_Directions for this task_
Every line from the one with "(** [r.state = ...;" to the one with "Definition create_if_absent (s", including those two, is to be copied exactly; all other lines of the entries below are left out.

┄┄┄┄┄┄┄┄┄┄

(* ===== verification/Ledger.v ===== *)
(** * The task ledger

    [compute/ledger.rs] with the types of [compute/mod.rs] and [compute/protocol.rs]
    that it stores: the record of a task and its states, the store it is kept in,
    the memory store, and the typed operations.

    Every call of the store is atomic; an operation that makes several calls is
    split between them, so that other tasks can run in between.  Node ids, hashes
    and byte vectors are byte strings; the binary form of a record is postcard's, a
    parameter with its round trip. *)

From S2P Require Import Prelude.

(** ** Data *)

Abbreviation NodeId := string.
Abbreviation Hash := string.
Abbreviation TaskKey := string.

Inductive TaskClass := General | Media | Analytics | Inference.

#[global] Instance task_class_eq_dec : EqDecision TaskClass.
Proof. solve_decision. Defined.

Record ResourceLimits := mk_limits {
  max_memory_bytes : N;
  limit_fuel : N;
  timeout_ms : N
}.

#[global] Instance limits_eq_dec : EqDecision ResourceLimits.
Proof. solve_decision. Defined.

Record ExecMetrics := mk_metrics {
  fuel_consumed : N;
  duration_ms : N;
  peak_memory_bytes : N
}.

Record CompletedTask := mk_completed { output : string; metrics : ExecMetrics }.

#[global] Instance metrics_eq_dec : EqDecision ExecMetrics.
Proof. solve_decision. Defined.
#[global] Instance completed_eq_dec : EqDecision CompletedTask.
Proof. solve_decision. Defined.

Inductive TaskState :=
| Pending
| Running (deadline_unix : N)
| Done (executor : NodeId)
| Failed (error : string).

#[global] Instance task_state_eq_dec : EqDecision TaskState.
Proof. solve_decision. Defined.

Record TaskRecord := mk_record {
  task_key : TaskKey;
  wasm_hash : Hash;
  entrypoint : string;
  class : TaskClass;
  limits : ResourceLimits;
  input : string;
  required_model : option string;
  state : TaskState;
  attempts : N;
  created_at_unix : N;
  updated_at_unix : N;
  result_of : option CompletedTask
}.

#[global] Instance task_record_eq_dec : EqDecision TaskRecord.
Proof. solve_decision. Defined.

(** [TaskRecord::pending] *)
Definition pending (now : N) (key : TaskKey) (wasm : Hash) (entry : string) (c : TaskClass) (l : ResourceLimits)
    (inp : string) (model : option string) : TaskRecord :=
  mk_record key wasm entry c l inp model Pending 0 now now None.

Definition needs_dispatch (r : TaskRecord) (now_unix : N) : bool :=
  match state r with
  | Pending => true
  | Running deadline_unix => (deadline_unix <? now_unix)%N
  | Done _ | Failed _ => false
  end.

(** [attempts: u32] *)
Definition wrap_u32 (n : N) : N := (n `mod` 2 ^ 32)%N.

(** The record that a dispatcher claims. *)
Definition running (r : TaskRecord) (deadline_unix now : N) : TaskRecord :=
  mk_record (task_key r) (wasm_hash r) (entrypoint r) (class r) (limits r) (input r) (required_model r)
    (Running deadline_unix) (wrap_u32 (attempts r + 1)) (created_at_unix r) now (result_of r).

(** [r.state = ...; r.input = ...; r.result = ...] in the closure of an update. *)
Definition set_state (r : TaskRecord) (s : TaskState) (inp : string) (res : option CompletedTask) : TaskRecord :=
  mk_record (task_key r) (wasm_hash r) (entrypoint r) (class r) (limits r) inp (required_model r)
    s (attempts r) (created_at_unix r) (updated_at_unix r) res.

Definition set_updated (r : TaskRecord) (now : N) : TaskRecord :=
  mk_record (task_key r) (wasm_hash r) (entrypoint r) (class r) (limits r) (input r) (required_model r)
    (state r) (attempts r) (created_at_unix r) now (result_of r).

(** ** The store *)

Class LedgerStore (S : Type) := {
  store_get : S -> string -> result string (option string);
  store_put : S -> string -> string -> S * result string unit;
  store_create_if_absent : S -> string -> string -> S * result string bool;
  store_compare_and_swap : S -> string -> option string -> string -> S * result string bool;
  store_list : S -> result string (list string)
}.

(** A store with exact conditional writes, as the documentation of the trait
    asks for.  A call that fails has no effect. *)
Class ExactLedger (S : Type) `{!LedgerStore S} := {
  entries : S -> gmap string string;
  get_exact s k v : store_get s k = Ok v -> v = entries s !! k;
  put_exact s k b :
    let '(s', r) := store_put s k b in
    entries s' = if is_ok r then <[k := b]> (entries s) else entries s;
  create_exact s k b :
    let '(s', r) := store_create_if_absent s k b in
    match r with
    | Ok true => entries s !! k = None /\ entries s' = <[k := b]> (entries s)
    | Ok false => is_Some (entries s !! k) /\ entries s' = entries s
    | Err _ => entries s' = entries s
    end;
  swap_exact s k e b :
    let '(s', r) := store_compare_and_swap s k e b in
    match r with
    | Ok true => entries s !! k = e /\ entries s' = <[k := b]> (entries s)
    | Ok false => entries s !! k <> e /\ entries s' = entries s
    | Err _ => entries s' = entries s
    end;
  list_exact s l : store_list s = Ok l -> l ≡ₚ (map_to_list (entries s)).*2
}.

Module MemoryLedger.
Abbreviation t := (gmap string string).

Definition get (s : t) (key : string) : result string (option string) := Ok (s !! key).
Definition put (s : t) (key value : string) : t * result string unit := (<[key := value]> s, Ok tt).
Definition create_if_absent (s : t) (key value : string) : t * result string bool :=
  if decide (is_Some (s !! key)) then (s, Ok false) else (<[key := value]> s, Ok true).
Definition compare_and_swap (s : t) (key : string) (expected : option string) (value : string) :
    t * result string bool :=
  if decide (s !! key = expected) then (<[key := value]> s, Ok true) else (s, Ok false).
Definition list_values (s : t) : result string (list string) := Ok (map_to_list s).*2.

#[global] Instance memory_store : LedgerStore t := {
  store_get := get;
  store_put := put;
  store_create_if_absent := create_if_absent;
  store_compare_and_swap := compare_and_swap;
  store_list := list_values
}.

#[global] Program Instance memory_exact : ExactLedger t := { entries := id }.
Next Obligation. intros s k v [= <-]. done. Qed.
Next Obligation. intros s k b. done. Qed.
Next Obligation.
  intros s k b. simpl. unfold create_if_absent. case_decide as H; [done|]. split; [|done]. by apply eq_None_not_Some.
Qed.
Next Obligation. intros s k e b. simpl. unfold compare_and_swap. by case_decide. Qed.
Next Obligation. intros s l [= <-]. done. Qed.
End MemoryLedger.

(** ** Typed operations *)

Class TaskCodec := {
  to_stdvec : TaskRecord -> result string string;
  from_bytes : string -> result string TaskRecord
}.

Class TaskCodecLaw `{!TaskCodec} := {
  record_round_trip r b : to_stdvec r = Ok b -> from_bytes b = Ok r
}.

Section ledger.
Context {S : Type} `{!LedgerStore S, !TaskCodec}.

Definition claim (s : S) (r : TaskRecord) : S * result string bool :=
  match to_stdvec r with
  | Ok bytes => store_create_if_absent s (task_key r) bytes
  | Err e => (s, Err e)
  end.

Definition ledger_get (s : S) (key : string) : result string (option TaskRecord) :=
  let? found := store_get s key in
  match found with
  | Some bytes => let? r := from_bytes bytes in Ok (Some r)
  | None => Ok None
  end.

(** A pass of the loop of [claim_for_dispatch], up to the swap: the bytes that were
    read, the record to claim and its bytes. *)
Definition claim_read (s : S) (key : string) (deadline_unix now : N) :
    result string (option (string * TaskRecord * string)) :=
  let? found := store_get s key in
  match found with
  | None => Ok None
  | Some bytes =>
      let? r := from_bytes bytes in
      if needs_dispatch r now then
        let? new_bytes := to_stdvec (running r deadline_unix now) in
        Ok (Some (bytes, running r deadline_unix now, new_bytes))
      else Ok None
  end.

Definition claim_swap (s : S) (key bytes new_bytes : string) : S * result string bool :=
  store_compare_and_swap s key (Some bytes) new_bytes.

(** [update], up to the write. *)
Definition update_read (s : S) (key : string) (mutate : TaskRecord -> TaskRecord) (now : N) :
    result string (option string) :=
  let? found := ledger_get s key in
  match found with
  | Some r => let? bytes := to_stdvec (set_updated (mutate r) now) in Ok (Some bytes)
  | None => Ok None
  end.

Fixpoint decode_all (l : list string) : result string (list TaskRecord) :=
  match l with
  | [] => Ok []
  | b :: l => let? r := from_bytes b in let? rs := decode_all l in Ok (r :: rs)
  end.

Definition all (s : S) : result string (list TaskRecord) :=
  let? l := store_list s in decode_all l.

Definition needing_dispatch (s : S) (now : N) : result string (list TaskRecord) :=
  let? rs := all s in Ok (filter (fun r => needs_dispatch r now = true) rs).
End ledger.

┄┄┄┄┄┄┄┄┄┄

_Expected answer_
(** [r.state = ...; r.input = ...; r.result = ...] in the closure of an update. *)
Definition set_state (r : TaskRecord) (s : TaskState) (inp : string) (res : option CompletedTask) : TaskRecord :=
  mk_record (task_key r) (wasm_hash r) (entrypoint r) (class r) (limits r) inp (required_model r)
    s (attempts r) (created_at_unix r) (updated_at_unix r) res.

Definition set_updated (r : TaskRecord) (now : N) : TaskRecord :=
  mk_record (task_key r) (wasm_hash r) (entrypoint r) (class r) (limits r) (input r) (required_model r)
    (state r) (attempts r) (created_at_unix r) now (result_of r).

(** ** The store *)

Class LedgerStore (S : Type) := {
  store_get : S -> string -> result string (option string);
  store_put : S -> string -> string -> S * result string unit;
  store_create_if_absent : S -> string -> string -> S * result string bool;
  store_compare_and_swap : S -> string -> option string -> string -> S * result string bool;
  store_list : S -> result string (list string)
}.

(** A store with exact conditional writes, as the documentation of the trait
    asks for.  A call that fails has no effect. *)
Class ExactLedger (S : Type) `{!LedgerStore S} := {
  entries : S -> gmap string string;
  get_exact s k v : store_get s k = Ok v -> v = entries s !! k;
  put_exact s k b :
    let '(s', r) := store_put s k b in
    entries s' = if is_ok r then <[k := b]> (entries s) else entries s;
  create_exact s k b :
    let '(s', r) := store_create_if_absent s k b in
    match r with
    | Ok true => entries s !! k = None /\ entries s' = <[k := b]> (entries s)
    | Ok false => is_Some (entries s !! k) /\ entries s' = entries s
    | Err _ => entries s' = entries s
    end;
  swap_exact s k e b :
    let '(s', r) := store_compare_and_swap s k e b in
    match r with
    | Ok true => entries s !! k = e /\ entries s' = <[k := b]> (entries s)
    | Ok false => entries s !! k <> e /\ entries s' = entries s
    | Err _ => entries s' = entries s
    end;
  list_exact s l : store_list s = Ok l -> l ≡ₚ (map_to_list (entries s)).*2
}.

Module MemoryLedger.
Abbreviation t := (gmap string string).

Definition get (s : t) (key : string) : result string (option string) := Ok (s !! key).
Definition put (s : t) (key value : string) : t * result string unit := (<[key := value]> s, Ok tt).
Definition create_if_absent (s : t) (key value : string) : t * result string bool :=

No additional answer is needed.